- Interactive map of Karantina

= Karantina =

Neighborhood in Beirut

La Quarantine, which is colloquially referred to as Karantina (الكرنتينا) and sometimes spelled Quarantina, is a predominantly low-income, mixed-use residential, commercial, and semi-industrial neighborhood in northeastern Beirut. The neighborhood lies east of the Port of Beirut, which also encircles it from the north, west of the Beirut River and north of the Charles Helou highway and the Achrafieh district of Beirut.

The neighborhood gets its name from the French term, La Quarantaine, because it was the location where a lazaretto for travellers was built at the request of Ibrahim Pasha, the son of Muhammad Ali Pasha, the Governor of Egypt, who controlled Syria and Beirut in 1831. The lazaretto was to be managed by a committee made up of the Austrian, Danish, French, Greek, and Spanish consuls.

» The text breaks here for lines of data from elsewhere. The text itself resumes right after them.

Lemma join_contacts_NoDup cs ms :
  NoDup (map c_id cs) -> NoDup (map m_id ms) ->
  NoDup (map rid (join_contacts cs ms)).
Proof.
  intros Hcs. induction ms as [|m ms IH]; simpl; [constructor|].
  intros Hnd. inversion Hnd as [|? ? Hnin Hnd']; subst.
  rewrite map_app.
  destruct (filter_key_unique c_id cs (m_contact_id m) Hcs) as [E|[c E]];
    rewrite E; simpl; [now apply IH|].
  constructor; [|now apply IH].
  intros Hin. apply in_map_iff in Hin. destruct Hin as (r & Hr & Hin).
  apply in_join_contacts in Hin. destruct Hin as (m' & c' & Hm' & _ & _ & ->).
  unfold rid in Hr; simpl in Hr. apply Hnin. rewrite <- Hr. now apply in_map.
Qed.

Lemma NoDup_firstn {A} n (l : list A) : NoDup l -> NoDup (firstn n l).
Proof.
  intros H. rewrite <- (firstn_skipn n l) in H.
  now apply NoDup_app_remove_r in H.
Qed.

Section Batch.

Variable limit : Z.
Variable d : DB.

(** The batch is the first [limit] rows of the queued, joined messages
    sorted by creation time. *)
Lemma select_queued_prefix :
  exists rest,
    order_by_created_at (join_contacts (contacts d) (filter is_queued (messages d)))
      = select_queued limit d ++ rest.
Proof.
  unfold select_queued. eexists. symmetry. apply firstn_skipn.
Qed.

Lemma select_queued_length :
  (List.length (select_queued limit d) <= Z.to_nat limit)%nat.
Proof. unfold select_queued. apply firstn_le_length. Qed.

Lemma status_eqb_eq a b : status_eqb a b = true <-> a = b.
Proof. destruct a, b; simpl; split; intros; congruence. Qed.

Lemma select_queued_in r :
  In r (select_queued limit d) ->
  In (r_msg r) (messages d) /\ m_status (r_msg r) = queued /\
  exists c, In c (contacts d) /\ c_id c = m_contact_id (r_msg r) /\
            r_consented r = c_consented c /\ r_opted_out r = c_opted_out c.
Proof.
  intros H. destruct select_queued_prefix as [rest E].
  assert (Hin : In r (select_queued limit d ++ rest)) by (apply in_or_app; now left).
  rewrite <- E in Hin.
  apply (Permutation_in _ (order_by_created_at_perm _)) in Hin.
  apply in_join_contacts in Hin. destruct Hin as (m & c & Hm & Hc & Hid & ->).
  apply filter_In in Hm. destruct Hm as [Hm Hq]. simpl.
  repeat split; [assumption | now apply status_eqb_eq |].
  now exists c.
Qed.

Lemma select_queued_sorted : StronglySorted created_le (select_queued limit d).
Proof.
  destruct select_queued_prefix as [rest E].
  pose proof (order_by_created_at_sorted
                (join_contacts (contacts d) (filter is_queued (messages d)))) as Hs.
  rewrite E in Hs. clear E.
  induction (select_queued limit d) as [|x xs IH]; simpl in *; [constructor|].
  inversion Hs as [|? ? Hs' Hx]; subst. constructor; [now apply IH|].
  rewrite Forall_forall in *. intros y Hy. apply Hx. apply in_or_app. now left.
Qed.

Lemma select_queued_NoDup :
  db_wf d = true -> NoDup (map rid (select_queued limit d)).
Proof.
  intros Hwf. unfold select_queued. rewrite <- firstn_map. apply NoDup_firstn.
  eapply Permutation_NoDup.
  - apply Permutation_map. symmetry. apply order_by_created_at_perm.
  - apply join_contacts_NoDup; [now apply db_wf_contacts|].
    pose proof (db_wf_messages d Hwf) as Hnd.
    induction (messages d) as [|m ms IH]; simpl in *; [constructor|].
    inversion Hnd as [|? ? Hnin Hnd']; subst.
    destruct (is_queued m); simpl; [|now apply IH].
    constructor; [|now apply IH].
    intros Hin. apply Hnin. apply in_map_iff in Hin.
    destruct Hin as (m' & <- & Hm'). apply filter_In in Hm'. apply in_map. tauto.
Qed.

End Batch.

(** ** How a message may change *)

(** The only change any operation makes to a stored message: a queued
    message receives one outcome. *)
Definition msg_step (m m' : Message) : Prop :=
  m' = m \/ (m_status m = queued /\ exists o, m' = apply_outcome o m).

Lemma apply_outcome_id o m : m_id (apply_outcome o m) = m_id m.
Proof. destruct o; reflexivity. Qed.

Lemma apply_outcome_queued o m :
  m_status m = queued -> m_status (apply_outcome o m) = queued -> apply_outcome o m = m.
Proof. destruct o; simpl; intros; try discriminate; reflexivity. Qed.

Lemma msg_step_refl m : msg_step m m.
Proof. now left. Qed.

In 1951, 1,300 Palestinian refugees were settled in the area. By the mid-1970s, the neighborhood had become a slum of 27,000 people– primarily Palestinians, Armenians, Kurds, Syrians and Lebanese Muslims. It was also a base for PLO and LNM paramilitary groups who engaged in battle during the Lebanese Civil War marking the area as a military target by opposing factions, particularly Lebanese Christians based in the nearby Ashrifieh neighborhoods. In January 1976, at the height of the first phase of the Lebanese Civil War, the Karantina district was deemed a danger for the residents of East Beirut and following multiple attacks by Christian militias with the purpose of clearing out the PLO and LNM elements, the population was expelled and militants were neutralized in heavy fighting, followed by the Karantina massacre by the right-wing Lebanese Front, leaving around 1,500 people dead.

Industries in La Quarantine used to be centered on the production of glass, furniture, tile and bricks, leather products, but many of these industries were replaced with the production of metal-based, cereal silos, tanneries and artisanal industries.

The area is one of the most polluted parts of the city due to its vicinity to the port as well as the presence of the city slaughterhouse (which is now closed) and a RAMCO (formerly Sukleen) waste disposal and treatment center.

The southern part of the neighborhood adjacent to the highway is home to various commercial establishments, such as the Forum de Beyrouth, the multipurpose events center that hosted Beirut Rock Festival in 2009. B 018, the renowned nightclub is also located in the area, as well as others such as KED and Grand Factory.

An increasing number of art galleries have opened or relocated to the neighborhood such as Joy Mardini's Art Factum Gallery, located in a former steel factory, which opened in 2011.

==Environmental issues==
See Sea dumping in Karantina.

==In fiction==
- The Cyclist: A Novel by Viken Berberian, Barnes & Noble Discover Great New Writers (2002), recipient of the Centre national du livre award (2010).